And just like some kin relationships, in the case of the frenemy we desire the other person’s envy over their friendship. Oh, we may project onto her that she’s ‘totally threatened’ by us and our new Birkenstocks, but it takes two to form a frenemy dynamic.

Yeah but grown women don’t have frenemies! That’s so ‘high school’. Is it? Think of the last time you felt annoyed when you saw a Swift-like photo on Instagram or Facebook. Why did you feel annoyed? ‘Because she’s so up herself!’

Yeah. Uh-Huh. I’m sure it’s not anything else.

This also explains something I’m going to call Power Friending. Traditionally, this involved social climbing and name dropping, right? ‘Oh, I’m really close friends with the editor of Daily Life’ might be a possible example.

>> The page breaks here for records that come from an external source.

(* ===== verification/SecretTree.v ===== *)
(** * The secret tree

    Models openmls/src/tree/secret_tree.rs without the virtual-clients-draft
    feature: the tree of encryption secrets of an epoch, from which the sender
    ratchets of the members are derived on demand. *)
From S2P Require Import Prelude TreeMath Crypto SenderRatchet.

Inductive SecretType : Type := HandshakeSecret | ApplicationSecret.
Inductive ContentType : Type := ContentApplication | ContentProposal | ContentCommit.

#[export] Instance SecretType_eq_dec : EqDecision SecretType.
Proof. solve_decision. Defined.
#[export] Instance content_type_eq_dec : EqDecision ContentType.
Proof. solve_decision. Defined.

Definition SecretType_from (content_type : ContentType) : SecretType :=
  match content_type with
  | ContentApplication => ApplicationSecret
  | ContentCommit => HandshakeSecret
  | ContentProposal => HandshakeSecret
  end.

Inductive DecryptionSecret : Type := Available (ratchet_key_material : RatchetKeyMaterial).

Inductive PeekedRatchetGeneration : Type := Decryption (peeked : PeekedGeneration).

Record PendingRatchetUpdate : Type := mkUpdate {
  update_index : LeafNodeIndex.t;
  update_secret_type : SecretType;
  update_peeked : PeekedRatchetGeneration;
}.

Record SecretTreeNode : Type := mkSecretTreeNode { node_secret : Secret }.

Record SecretTree : Type := mkSecretTree {
  own_index : LeafNodeIndex.t;
  st_leaf_nodes : list (option SecretTreeNode);
  st_parent_nodes : list (option SecretTreeNode);
  handshake_sender_ratchets : list (option SenderRatchet);
  application_sender_ratchets : list (option SenderRatchet);
  st_size : TreeSize.t;
}.

Module STree.
Definition get_node (self : SecretTree) (index : TreeNodeIndex) :
    result SecretTreeError (option SecretTreeNode) :=
  match index with
  | Leaf leaf_index => ok_or (get_at (st_leaf_nodes self) leaf_index) IndexOutOfBounds
  | Parent parent_index => ok_or (get_at (st_parent_nodes self) parent_index) IndexOutOfBounds
  end.

Definition set_node (index : TreeNodeIndex) (node : option SecretTreeNode) :
    stateful SecretTree SecretTreeError unit :=
  updating (fun self =>
    match index with
    | Leaf leaf_index =>
        _ ← ok_or (get_at (st_leaf_nodes self) leaf_index) IndexOutOfBounds;
        Ok (tt, mkSecretTree (own_index self) (set_at (st_leaf_nodes self) leaf_index node)
                  (st_parent_nodes self) (handshake_sender_ratchets self)
                  (application_sender_ratchets self) (st_size self))
    | Parent parent_index =>
        _ ← ok_or (get_at (st_parent_nodes self) parent_index) IndexOutOfBounds;
        Ok (tt, mkSecretTree (own_index self) (st_leaf_nodes self)
                  (set_at (st_parent_nodes self) parent_index node) (handshake_sender_ratchets self)
                  (application_sender_ratchets self) (st_size self))
    end).

Definition sender_ratchets (self : SecretTree) (secret_type : SecretType) :
    list (option SenderRatchet) :=
  match secret_type with
  | HandshakeSecret => handshake_sender_ratchets self
  | ApplicationSecret => application_sender_ratchets self
  end.

Definition ratchet_opt (self : SecretTree) (index : LeafNodeIndex.t) (secret_type : SecretType) :
    result SecretTreeError (option SenderRatchet) :=
  match get_at (sender_ratchets self secret_type) index with
  | Some sender_ratchet_option => Ok sender_ratchet_option
  | None => Err IndexOutOfBounds
  end.

(** [ratchet_mut]: reading the ratchet, and writing it back. *)
Definition ratchet_mut (self : SecretTree) (index : LeafNodeIndex.t) (secret_type : SecretType) :
    result SecretTreeError SenderRatchet :=
  ok_or (get_at (sender_ratchets self secret_type) index ≫= id) IndexOutOfBounds.

Definition set_ratchet (index : LeafNodeIndex.t) (secret_type : SecretType) (ratchet : SenderRatchet) :
    stateful SecretTree SecretTreeError unit :=
  updating (fun self =>
    _ ← ok_or (get_at (sender_ratchets self secret_type) index) IndexOutOfBounds;
    Ok (tt,
      match secret_type with
      | HandshakeSecret =>
          mkSecretTree (own_index self) (st_leaf_nodes self) (st_parent_nodes self)
            (set_at (handshake_sender_ratchets self) index (Some ratchet))
            (application_sender_ratchets self) (st_size self)
      | ApplicationSecret =>
          mkSecretTree (own_index self) (st_leaf_nodes self) (st_parent_nodes self)
            (handshake_sender_ratchets self)
            (set_at (application_sender_ratchets self) index (Some ratchet)) (st_size self)
      end)).

(** The nodes of the path up to and including the first one with a secret. *)
Fixpoint collect_empty (self : SecretTree) (path : list ParentNodeIndex.t) :
    result SecretTreeError (list ParentNodeIndex.t) :=
  match path with
  | [] => Ok []
  | parent_node :: path' =>
      node ← get_node self (Parent parent_node);
      match node with
      | Some _ => Ok [parent_node]
      | None => rest ← collect_empty self path'; Ok (parent_node :: rest)
      end
  end.

Definition new (encryption_secret : Secret) (size : TreeSize.t) (own_index : LeafNodeIndex.t) :
    SecretTree :=
  let leaf_count := Z.to_nat (TreeSize.leaf_count size) in
  (set_node (root size) (Some (mkSecretTreeNode encryption_secret))
     (mkSecretTree own_index (replicate leaf_count None) (replicate leaf_count None)
        (replicate leaf_count None) (replicate leaf_count None) size)).2.

Section Ops.
Context {OC : OpenMlsCrypto} {TC : TlsCodec}.
Context (ciphersuite : Ciphersuite).

Definition derive_child_secrets (parent_secret : Secret) : result CryptoError (Secret * Secret) :=
  left_child ← kdf_expand_label parent_secret ciphersuite "tree" (bytes_of_string "left")
                 (Suite.hash_length ciphersuite);
  right_child ← kdf_expand_label parent_secret ciphersuite "tree" (bytes_of_string "right")
                  (Suite.hash_length ciphersuite);
  Ok (left_child, right_child).

Definition derive_down (index_in_tree : ParentNodeIndex.t) : stateful SecretTree SecretTreeError unit :=
  node ← reading (fun self => get_node self (Parent index_in_tree));
  match node with
  | None => lifting (Err SecretTreeLibraryError)
  | Some node =>
      let left_index := left index_in_tree in
      let right_index := right index_in_tree in
      '(left_secret, right_secret) ←
        lifting (map_err SecretTreeCryptoError (derive_child_secrets (node_secret node)));
      _ ← set_node left_index (Some (mkSecretTreeNode left_secret));
      _ ← set_node right_index (Some (mkSecretTreeNode right_secret));
      set_node (Parent index_in_tree) None
  end.

(** The part of [initialize_sender_ratchets] that derives the leaf secret. *)
Definition derive_leaf (index : LeafNodeIndex.t) : stateful SecretTree SecretTreeError unit :=
  node ← reading (fun self => get_node self (Leaf index));
  match node with
  | Some _ => mret tt
  | None =>
      empty_nodes ← reading (fun self =>
        path ← returns (direct_path index (st_size self));
        collect_empty self path);
      for_each derive_down (rev empty_nodes)
  end.

(** The part that turns the leaf secret into the two ratchets. *)
Definition install_ratchets (index : LeafNodeIndex.t) : stateful SecretTree SecretTreeError unit :=
  node ← reading (fun self => get_node self (Leaf index));
  match node with
  | None => lifting (Err SecretTreeLibraryError)
  | Some node =>
      handshake_ratchet_secret ← lifting (map_err SecretTreeCryptoError
        (kdf_expand_label (node_secret node) ciphersuite "handshake" [] (Suite.hash_length ciphersuite)));
      application_ratchet_secret ← lifting (map_err SecretTreeCryptoError
        (kdf_expand_label (node_secret node) ciphersuite "application" [] (Suite.hash_length ciphersuite)));
      self ← reading Ok;
      let wrap (s : Secret) :=
        if index =? own_index self then EncryptionRatchet (initial_ratchet_secret s)
        else DecryptionRatchetOf (DecryptionRatchet_new s) in
      _ ← set_ratchet index HandshakeSecret (wrap handshake_ratchet_secret);
      _ ← set_ratchet index ApplicationSecret (wrap application_ratchet_secret);
      set_node (Leaf index) None
  end.

Definition initialize_sender_ratchets (index : LeafNodeIndex.t) :
    stateful SecretTree SecretTreeError unit :=
  self ← reading Ok;
  if index >=? TreeSize.leaf_count (st_size self) then lifting (Err IndexOutOfBounds)
  else
    initialized ← lifting (
      handshake ← ratchet_opt self index HandshakeSecret;
      match handshake with
      | None => Ok false
      | Some _ =>
          application ← ratchet_opt self index ApplicationSecret;
          Ok (bool_decide (is_Some application))
      end);
    if (initialized : bool) then mret tt
    else
      _ ← derive_leaf index;
      install_ratchets index.

(** [if self.ratchet_opt(..)?.is_none() { self.initialize_sender_ratchets(..)? }] *)
Definition ensure_ratchets (index : LeafNodeIndex.t) (secret_type : SecretType) :
    stateful SecretTree SecretTreeError unit :=
  ratchet ← reading (fun self => ratchet_opt self index secret_type);
  match ratchet with
  | None => initialize_sender_ratchets index
  | Some _ => mret tt
  end.

Definition prepare_decryption (index : LeafNodeIndex.t) (secret_type : SecretType) (generation : Z)
    (configuration : SenderRatchetConfiguration) :
    stateful SecretTree SecretTreeError (DecryptionSecret * option PendingRatchetUpdate) :=
  self ← reading Ok;
  if index >=? TreeSize.leaf_count (st_size self) then lifting (Err IndexOutOfBounds)
  else
    _ ← ensure_ratchets index secret_type;
    ratchet ← reading (fun self => ratchet_mut self index secret_type);
    match ratchet with
    | EncryptionRatchet _ => lifting (Err RatchetTypeError)
    | DecryptionRatchetOf dec_ratchet =>
        '(ratchet_key_material, peeked) ←
          lifting (peek ciphersuite dec_ratchet generation configuration);
        mret (Available ratchet_key_material,
              Some (mkUpdate index secret_type (Decryption peeked)))
    end.

Definition apply_decryption_update (update : PendingRatchetUpdate)
    (configuration : SenderRatchetConfiguration) : stateful SecretTree SecretTreeError unit :=
  ratchet ← reading (fun self => ratchet_mut self (update_index update) (update_secret_type update));
  match ratchet, update_peeked update with
  | DecryptionRatchetOf dec_ratchet, Decryption peeked =>
      dec_ratchet' ← lifting (consume dec_ratchet peeked configuration);
      set_ratchet (update_index update) (update_secret_type update) (DecryptionRatchetOf dec_ratchet')
  | _, _ => lifting (Err RatchetTypeError)
  end.

Definition secret_for_decryption (index : LeafNodeIndex.t) (secret_type : SecretType) (generation : Z)
    (configuration : SenderRatchetConfiguration) :
    stateful SecretTree SecretTreeError DecryptionSecret :=
  '(decryption_secret, update) ← prepare_decryption index secret_type generation configuration;
  _ ← match update with
      | Some update => apply_decryption_update update configuration
      | None => mret tt
      end;
  mret decryption_secret.

Definition secret_for_encryption (index : LeafNodeIndex.t) (secret_type : SecretType) :
    stateful SecretTree SecretTreeError (Z * RatchetKeyMaterial) :=
  _ ← ensure_ratchets index secret_type;
  ratchet ← reading (fun self => ratchet_mut self index secret_type);
  match ratchet with
  | DecryptionRatchetOf _ => lifting (Err RatchetTypeError)
  | EncryptionRatchet enc_ratchet =>
      '(out, enc_ratchet') ← lifting (ratchet_forward ciphersuite enc_ratchet);
      _ ← set_ratchet index secret_type (EncryptionRatchet enc_ratchet');
      mret out
  end.
End Ops.
End STree.
Lemma derive_child_secrets_total (HL : LawfulKdf) p : exists x y, STree.derive_child_secrets cs p = Ok (x, y).
Proof.
  unfold STree.derive_child_secrets.
  destruct (kdf_expand_label_total cs p "tree" (bytes_of_string "left") (Suite.hash_length cs))
    as (x & -> & _); [done|done|by destruct cs|].
  destruct (kdf_expand_label_total cs p "tree" (bytes_of_string "right") (Suite.hash_length cs))
    as (y & -> & _); [done|done|by destruct cs|].
  eauto.
Qed.

Lemma derive_down_hoare t0 l k :
  0 <= l < 2 ^ d -> 1 <= k <= d ->
  hoare (fun t => keeps t0 t /\ frontier t l k) (STree.derive_down cs (parent_at k (l / 2 ^ k)))
    (fun _ t => keeps t0 t /\ frontier t l (k - 1)) (kdf_fails t0) (~ LawfulKdf).
Proof.
  intros Hl Hk t [[Hinv Hext] Hf]. set (j := l / 2 ^ k).
  assert (in_tree d k j) as Hi by (apply in_tree_anc; lia).
  destruct (proj2 (proj1 (proj2 Hf) k ltac:(lia)) eq_refl) as [p Hp]. fold j in Hp.
  pose proof (inv_shape _ Hinv) as Hs.
  unfold STree.derive_down, reading, mbind, stateful_bind.
  rewrite node_at_parent by lia. rewrite get_node_stored, Hp by done. cbn.
  destruct (STree.derive_child_secrets cs p) as [[x y]|e|] eqn:Hc; unfold lifting; cbn.
  2: { split; [done|]. intros HL. destruct (derive_child_secrets_total HL p) as (x & y & H). congruence. }
  2: { intros HL. destruct (derive_child_secrets_total HL p) as (x & y & H). congruence. }
  rewrite left_coord, right_coord by (lia || by apply (in_tree_coord d); [lia|]).
  destruct (set_node_stored t (k - 1) (2 * j) (Some (mkSecretTreeNode x)) Hs) as (t1 & -> & Hs1 & Hr1 & Hst1).
  { rewrite <- (Z.add_0_r (2 * j)). apply in_tree_child; [lia|done|lia]. }
  destruct (set_node_stored t1 (k - 1) (2 * j + 1) (Some (mkSecretTreeNode y)) Hs1) as (t2 & -> & Hs2 & Hr2 & Hst2).
  { apply in_tree_child; [lia|done|lia]. }
  destruct (set_node_stored t2 k j None Hs2 Hi) as (t3 & -> & Hs3 & Hr3 & Hst3).
  assert (derived t t3 k j x y) as Hdv.
  { intros k' j' Hi'. by rewrite Hst3, Hst2, Hst1 by done. }
  assert (forall ty, STree.sender_ratchets t3 ty = STree.sender_ratchets t ty) as Hr.
  { intros ty. by rewrite Hr3, Hr2, Hr1. }
  split; [split; [|by eapply extends_same]|].
  - apply (derived_inv t t3 k j p x y); first [assumption|lia].
  - pose proof (derived_frontier t t3 k j x y l k Hi ltac:(lia) ltac:(by rewrite Hp) Hdv Hr Hl Hf) as H.
    by rewrite bool_decide_true in H by done.
Qed.

(** Deriving down from height [h] to the leaf. *)
Lemma derive_path_hoare t0 l h :
  0 <= l < 2 ^ d -> 0 <= h <= d ->
  hoare (fun t => keeps t0 t /\ frontier t l h)
    (for_each (STree.derive_down cs) (rev ((fun k => parent_at k (l / 2 ^ k)) <$> seqZ 1 h)))
    (fun _ t => keeps t0 t /\ frontier t l 0) (kdf_fails t0) (~ LawfulKdf).
Proof.
  intros Hl Hh. rewrite <- (Z2Nat.id h) in * by lia. set (n := Z.to_nat h) in *. clearbody n.
  induction n as [|n IH].
  - apply hoare_ret. cbn. auto.
  - assert (seqZ 1 (Z.of_nat (S n)) = seqZ 1 (Z.of_nat n) ++ [Z.of_nat (S n)]) as ->.
    { replace (Z.of_nat (S n)) with (Z.of_nat n + 1) by lia. rewrite seqZ_app by lia. f_equal.
      rewrite seqZ_cons, (seqZ_nil (Z.succ _)) by lia. f_equal. lia. }
    rewrite fmap_app, rev_app_distr. cbn [fmap list_fmap rev app for_each].
    eapply hoare_bind; [apply derive_down_hoare; lia|]. intros [].
    eapply hoare_pre; [|apply IH; lia]. intros t. by replace (Z.of_nat (S n) - 1) with (Z.of_nat n) by lia.
Qed.

Lemma collect_empty_frontier t l h m n :
  tree_inv t -> 0 <= l < 2 ^ d -> frontier t l h -> 1 <= m <= h -> m + Z.of_nat n = d + 1 ->
  STree.collect_empty t ((fun k => parent_at k (l / 2 ^ k)) <$> seqZ m (Z.of_nat n)) =
  Ok ((fun k => parent_at k (l / 2 ^ k)) <$> seqZ m (h - m + 1)).
Proof.
  intros Hinv Hl Hf. pose proof Hf as (Hb & Hst & _). revert m.
  induction n as [|n IH]; intros m Hm Hn; [lia|].
  rewrite (seqZ_cons m (Z.of_nat (S n))) by lia. rewrite fmap_cons.
  replace (Z.pred (Z.of_nat (S n))) with (Z.of_nat n) by lia. cbn [STree.collect_empty].
  rewrite node_at_parent by lia.
  rewrite get_node_stored by (apply inv_shape || apply in_tree_anc; done || lia).
  cbn [mbind result_bind]. destruct (decide (m = h)) as [->|Hne].
  - destruct (proj2 (Hst h ltac:(lia)) eq_refl) as [p ->]. cbn.
    replace (h - h + 1) with 1 by lia. rewrite seqZ_cons, seqZ_nil by lia. done.
  - destruct (stored t m (l / 2 ^ m)) eqn:Hs.
    { exfalso. apply Hne, Hst; [lia|]. by rewrite Hs. }
    cbn [fmap option_fmap option_map]. rewrite IH by lia. cbn.
    rewrite (seqZ_cons m (h - m + 1)) by lia. rewrite fmap_cons. do 4 f_equal. lia.
Qed.

Lemma derive_leaf_hoare t0 l :
  0 <= l < 2 ^ d ->
  hoare (fun t => keeps t0 t /\ ~ frontier t l (-1)) (STree.derive_leaf cs l)
    (fun _ t => keeps t0 t /\ frontier t l 0) (kdf_fails t0) (~ LawfulKdf).
Proof.
  intros Hl t [[Hinv Hext] Hnf]. destruct (inv_frontier _ Hinv l Hl) as [h Hf].
  assert (0 <= h <= d) as Hh.
  { pose proof (proj1 Hf). destruct (decide (h = -1)) as [->|]; [done|lia]. }
  unfold STree.derive_leaf, reading. unfold mbind at 1, stateful_bind at 1.
  change (Leaf l) with (node_at 0 l).
  rewrite get_node_stored by (apply inv_shape || (split; rewrite ?Z.sub_0_r); done || lia).
  pose proof (proj1 (proj2 Hf) 0 ltac:(lia)) as H0. change (2 ^ 0) with 1 in H0. rewrite Z.div_1_r in H0.
  destruct (stored t 0 l) as [p|] eqn:Hp; cbn [fmap option_fmap option_map].
  - cbn. assert (0 = h) as <- by (by apply H0). done.
  - assert (0 <> h) as Hne by (intros <-; destruct (proj2 H0 eq_refl) as [? [=]]).
    unfold mbind at 1, stateful_bind at 1. rewrite (shape_size _ (inv_shape _ Hinv)).
    rewrite direct_path_coord by lia. cbn [returns mbind result_bind]. unfold ancestors.
    pose proof (collect_empty_frontier t l h 1 (Z.to_nat d) Hinv Hl Hf ltac:(lia) ltac:(lia)) as Hc.
    rewrite Z2Nat.id in Hc by lia. rewrite Hc.
    replace (h - 1 + 1) with h by lia. by apply (derive_path_hoare t0 l h).
Qed.

(** ** Installing ratchets *)

Lemma bool_decide_ext_if {A} (P Q : Prop) `{Decision P, Decision Q} (a b : A) :
  (P <-> Q) -> (if bool_decide P then a else b) = if bool_decide Q then a else b.
Proof. intros HPQ. by rewrite (bool_decide_ext P Q HPQ). Qed.

Lemma set_ratchet_spec t l ty r :
  shape t -> 0 <= l < 2 ^ d ->
  exists t', STree.set_ratchet l ty r t = (Ok tt, t') /\ shape t' /\
    (forall k j, stored t' k j = stored t k j) /\
    forall ty' i, get_at (STree.sender_ratchets t' ty') i =
      if bool_decide (ty' = ty /\ i = l) then Some (Some r) else get_at (STree.sender_ratchets t ty') i.
Proof.
  intros Hs Hl. pose proof (shape_ratchets _ Hs) as Hr. unfold STree.set_ratchet, updating.
  destruct (get_at_Some (STree.sender_ratchets t ty) l) as [o Ho]; [by rewrite Hr|].
  rewrite Ho. cbn. eexists; split; [done|].
  assert (forall ty' i, get_at (set_at (STree.sender_ratchets t ty') l (Some r)) i =
    if bool_decide (i = l) then Some (Some r) else get_at (STree.sender_ratchets t ty') i) as Hset.
  { intros ty' i. rewrite get_at_set_at, Hr. destruct (Z.eqb_spec i l) as [->|]; cbn [andb];
      [rewrite !bool_decide_true by done|rewrite bool_decide_false by done]; done. }
  split_and!.
  - destruct Hs, ty; split; cbn; try done; intros []; cbn; rewrite ?length_set_at;
      by first [apply (Hr HandshakeSecret)|apply (Hr ApplicationSecret)].
  - intros k j. unfold stored, STree.get_node. by destruct ty.
  - intros ty' i. destruct ty, ty'; cbn;
      try (rewrite bool_decide_false by (intros [[=] _]); done).
    + pose proof (Hset HandshakeSecret i) as H. cbn in H. rewrite H. apply bool_decide_ext_if. naive_solver.
    + pose proof (Hset ApplicationSecret i) as H. cbn in H. rewrite H. apply bool_decide_ext_if. naive_solver.
Qed.

Definition fresh_ratchet (l : LeafNodeIndex.t) (s : Secret) : SenderRatchet :=
  if l =? own then EncryptionRatchet (initial_ratchet_secret s)
  else DecryptionRatchetOf (DecryptionRatchet_new s).

Lemma fresh_ratchet_ok l ty s :
  wf_config cfg -> ratchet_ref l ty = Ok s -> ratchet_ok l ty (fresh_ratchet l s).
Proof.
  intros Hc Hs. exists s. split; [done|]. unfold fresh_ratchet. destruct (Z.eqb_spec l own); [done|].
  split; [done|]. by apply ratchet_inv_new.
Qed.
(** C28. Forward secrecy and size. After any sequence of evaluations, the tree holds no secret on the
    path to an input it was evaluated at, so none from which the output could be derived again,
    and it has grown by at most one node less than the depth per evaluation. *)
Theorem pprf_punctured {OC : OpenMlsCrypto} {TC : TlsCodec} {LK : LawfulKdf} {P : Type} `{Prefix P} {LP : LawfulPrefix P}
    cs root size inputs :
  Forall (full_input (P := P)) inputs ->
  let nodes := pprf_nodes (evaluations cs inputs (new_with_size (P := P) root size)).2 in
  (forall input path, input ∈ inputs -> path `prefix_of` bits_of (P := P) input -> node_at nodes path = None) /\
  (base.size nodes <= 1 + (MAX_DEPTH P - 1) * length inputs)%nat.
Proof.
  intros HF. pose proof (evaluations_spec cs root [] inputs _ (new_inv_pprf cs root size) (Forall_nil_2 _)
    (Forall_impl _ _ _ HF full_not_short)) as Hs.
  destruct (evaluations _ _ _) as [rs self']. destruct Hs as (_ & (used' & Hsub & Hinv) & Hsz). split.
  - intros input path Hin Hp. apply (pi_used _ _ _ _ Hinv (bits_of input)); [|done]. apply list_elem_of_fmap_2, Hsub.
    apply list_elem_of_filter. split; [|done]. rewrite Forall_forall in HF. by apply HF.
  - cbn [new_with_size pprf_nodes] in Hsz. by rewrite map_size_singleton in Hsz.
Qed.

Import Toy.

Definition toy_inputs : list bytes := [[0; 7]; [128; 1]; [0; 7]; [255; 255]].

Lemma toy_inputs_full : Forall (full_input (P := Prefix16)) toy_inputs.
Proof. by repeat constructor. Qed.

(** With an input that is too long in between. *)
Definition toy_inputs_long : list bytes := [0; 7] :: [1; 2; 3] :: toy_inputs.

Lemma pprf_evaluates_once_witness :
  (evaluations toy_cs toy_inputs_long (ExportTree.new toy_secret)).1
    = one_time (P := Prefix16) (pprf_value (P := Prefix16) toy_cs toy_secret) [] toy_inputs_long.
Proof.
  refine (proj1 (pprf_evaluates_once (P := Prefix16) toy_cs toy_secret (TreeSize.from_leaf_count 65535) toy_inputs_long _)).
  repeat (apply Forall_cons; split; [split; [cbn; lia|by repeat constructor]|]). by apply Forall_nil.
Defined.

Lemma pprf_punctured_witness :
  (base.size (pprf_nodes (evaluations toy_cs toy_inputs (ExportTree.new toy_secret)).2) <= 61)%nat.
Proof. exact (proj2 (pprf_punctured (P := Prefix16) toy_cs toy_secret (TreeSize.from_leaf_count 65535) _ toy_inputs_full)). Defined.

If someone was insecure.

But there’s a sub-category to this, like when people reach across the aisle, so to speak, to their ex lover’s ex, (think Gwyneth Paltrow and Jennifer Aniston hanging out).

Or someone who has an opposing worldview. Think of Swift and Dunham. Swift has blithely shrugged off feminism, while Dunham is practically the poster child for women’s studies, so by including her in the portrait Swift is essentially telling us ‘You can’t look down on me, smart girls, because a feminist is in my family circle.’ Meanwhile, Dunham, with her middle finger, is essentially saying ‘I might connect emotionally to a Swift song but I still know twee when I see it.’

Now think of Swift and Stone, who have declared themselves besties. By having Stone, known for her sly wit in her midst, Swift is telling us she’s not the self-serious daffodil she often portrays herself to be. As for all the professional hotties, Swift might be letting us know that while her songs (and media reputation) show her as a loser-in-love, she can roll with successful lady playas.

But what Swift and other people who Power Friend don’t seem conscious of is that while they’re busy using each friend for what they can say about them as a person, (while no doubt maintaining a true friendship, hey even Regina George had feelings) there are a couple of things they value even more than that authentic connection and that is: caring a little too much perhaps about what people think of them. For the woman who Power Friends, the perceived connection gives rise to a sense of accomplishment. Which tells us they’re likely insecure and need to overcompensate. Which then tells us that they’re maybe not that fun to hang out with. 

Hmm. Well now who is threatened?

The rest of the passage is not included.